# EN: What did Ben say happened to Tom?



## FreddieFirebird

Hi--
I am unsure if I have formulated this correctly, because it has both a present and past tense verb in a row.  I am not sure what this is even called, so I didn't know what to look up in my grammar sources.

I want to say:  What did Ben say happened to Tom.   (For clarity, something bad happened to Tom, and Ben was lying about it)

Qu'est-ce que Ben dit qui s'est passé à Tom.  (I used qui instead of que, thinking that it is a subject...otherwise I'd have used que)
Qu'est-ce que Ben dit s'est passé à Tom.  (quite literal from English, and likely not correct)

Thanks!


----------



## olivier68

"Qu'a dit Ben de ce qui est arrivé à Tom ?"

Le choix des temps dépend d'un contexte de rédaction un peu plus élargi.


----------



## Bezoard

_Qu'est-ce que Ben a dit qui est arrivé à Tom ?
Que Ben a-t-il dit qui est arrivé à Tom ?_
La phrase proposée par olivier68 n'a pas tout à fait le même sens.


----------



## olivier68

C'est bien possible... mais sans contexte élargi, je ne sais faire mieux.

Mais pourriez-vous préciser la nuance de sens entre nos propositions ?


----------



## Bezoard

Dans votre proposition, on peut comprendre que Ben a fait un commentaire sur ce qui est arrivé à Tom.
Dans les autres propositions, on doit comprendre que Ben dit ce qui est arrivé à Tom.


----------



## olivier68

Ah... oui... Je ne l'avais pas envisagée sous la forme "d'un commentaire" potentiellement subjectif.
Selon optique restrictive, effectivement vos propositions conviennent mieux.
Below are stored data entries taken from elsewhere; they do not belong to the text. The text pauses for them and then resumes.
(* ===== verification/WriterBuild.v ===== *)
(** * The blocks of a message

    [writer.rs]: [build_message_blocks] with the loops over streamed
    properties, [built_message_block_specs] and
    [MessageStreamState::append_message]: which nodes and blocks a message
    gets, what is streamed and what is kept until the end, and the size it is
    said to have. That a message can be projected without its payloads is
    shown in file WriterProject. *)
From S2P Require Import Prelude Errors Io Ids Block PropValue PropContext TableContext Order Alloc WriterBlocks WriterTree WriterHeap WriterValues WriterContext WriterSchema WriterTable MessageSpec WriterNamed WriterMessage WriterValidate.
#[local] Open Scope Z_scope.

Definition NID_RECIPIENT_TABLE_TEMPLATE : Z := 0x692.
Definition NID_ATTACHMENT_TABLE_TEMPLATE : Z := 0x671.
Definition MESSAGE_INDEX : Z := 0x10001.

(** [MessageBlocks] *)
Record MessageBlocks := mk_MessageBlocks {
  mb_property_data_block : UnicodeBlockId;
  mb_recipient_table : option (list Z);
  mb_recipient_table_referenced_by_message : bool;
  mb_attachment_table : list Z;
  mb_subnodes : list LeafEntry;
  mb_dynamic_blocks : list BlockSpec;
  mb_record_key : list Z;
  mb_message_size : Z;
  mb_streamed_logical_size : Z
}.

(** ** The state of the builder *)

(** The stream with the index of the next block, [next_value_node] and
    [direct_completions]. *)
Record BuildState := mk_BuildState {
  b_stream : WriteState;
  b_next_value : Z;
  b_completions : list (DirectBlobSpec * list Z)
}.

#[export] Instance BuildState_next : NextIndex BuildState := {|
  next_block_index s := ws_next (b_stream s);
  set_next_block_index n s := mk_BuildState (set_next_block_index n (b_stream s)) (b_next_value s) (b_completions s)
|}.

Definition on_stream {A} (m : W WriteState A) : W BuildState A := fun s =>
  let '(r, stream) := m (b_stream s) in (r, mk_BuildState stream (b_next_value s) (b_completions s)).

(** A builder that pushes to a vector of blocks, which are returned. *)
Definition with_blocks {A} (m : W VecState A) : W BuildState (A * list BlockSpec) := fun s =>
  let '(r, v) := m (mk_VecState (next_block_index s) []) in
  (let? a := r in Ok (a, vs_blocks v), set_next_block_index (vs_next v) s).

Definition set_next_value (n : Z) (s : BuildState) : BuildState := mk_BuildState (b_stream s) n (b_completions s).
Definition push_completion (c : DirectBlobSpec * list Z) (s : BuildState) : BuildState :=
  mk_BuildState (b_stream s) (b_next_value s) (b_completions s ++ [c]).

(** [node(kind, *next_value_node)] and its increment. *)
Definition next_value_node (kind : NodeIdType) (what : string) : W BuildState NodeId :=
  let^ n := w_get b_next_value in
  let^ id := w_lift (node kind n) in
  let^ next := w_lift (fits (checked_add 32 n 1) what) in
  let^ _ := w_modify (set_next_value next) in
  w_ret id.

(** [for (index, x) in xs.iter().enumerate() { .. }] over a state and the
    variables of the loop. *)
Fixpoint w_fold {S A P} (step : nat -> A -> P -> W S P) (index : nat) (l : list A) (p : P) : W S P :=
  match l with
  | [] => w_ret p
  | a :: l => let^ p := step index a p in w_fold step (Datatypes.S index) l p
  end.

Definition add_size (what : string) (total addition : Z) : W BuildState Z := w_lift (fits (checked_add 64 total addition) what).

Section build.
Context (sha256 : list Z -> list Z).
(** What opening a path gives: whether it is a regular file, and its
    contents. *)
Context (files : list Z -> wres (bool * list Z)).
(** [block_stream] is there; [direct_source]; [project_direct]. *)
Context (streaming : bool) (direct_source : option (DirectBlobSpec -> wres (list Z))) (project_direct : bool).
Context (named_identities : list NamedIdentity).

Definition need_stream (what : string) : W BuildState unit := w_lift (ensure streaming (InvalidStructure what)).

(** ** Payloads *)

Definition stream_spooled (blob : FileBlob) : W BuildState (UnicodeBlockId * Z) :=
  let^ file := w_lift (files (fb_path blob)) in
  on_stream (append_spooled_data_tree sha256 file.1 file.2 (fb_spec blob)).

Definition need_source (what : string) : W BuildState unit :=
  w_lift (ensure (project_direct || match direct_source with Some _ => true | None => false end) (InvalidStructure what)).

(** A direct payload, declared or read from its source, which was found to
    be there. *)
Definition stream_direct (blob : DirectBlobSpec) : W BuildState (UnicodeBlockId * Z) :=
  if project_direct then on_stream (append_declared_data_tree (dbs_byte_len blob))
  else match direct_source with
       | None => w_lift Panic
       | Some source =>
           let^ r := on_stream (append_direct_data_tree sha256 source blob) in
           let^ _ := w_modify (push_completion (blob, r.2)) in
           w_ret r.1
       end.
Mais je trouvais vos formulations, que j'avais envisagées, un peu "lourdes" et aux allitérations peu appropriées.

Je me rends compte chaque jour de la difficulté de la traduction ;-)

Mais on en revient toujours au même problème : le manque de contexte ;-)


----------



## FreddieFirebird

Hmmm, I will try to be more clear.

Tom was killed by Ben.  But Ben lied, and said a bear killed him.  He lied, for obvious reasons.  No one knows yet that he's lying.  So I need a way of expressing "What did Ben say happened to Tom?" that doesn't indicate that he's lying.  The reader needs to accept Ben's statement as truth.

Silly play I am reading with intermediate low students.


----------



## FreddieFirebird

Bezoard said:


> _Qu'est-ce que Ben a dit qui est arrivé à Tom ?
> Que Ben a-t-il dit qui est arrivé à Tom ?_
> La phrase proposée par olivier68 n'a pas tout à fait le même sens.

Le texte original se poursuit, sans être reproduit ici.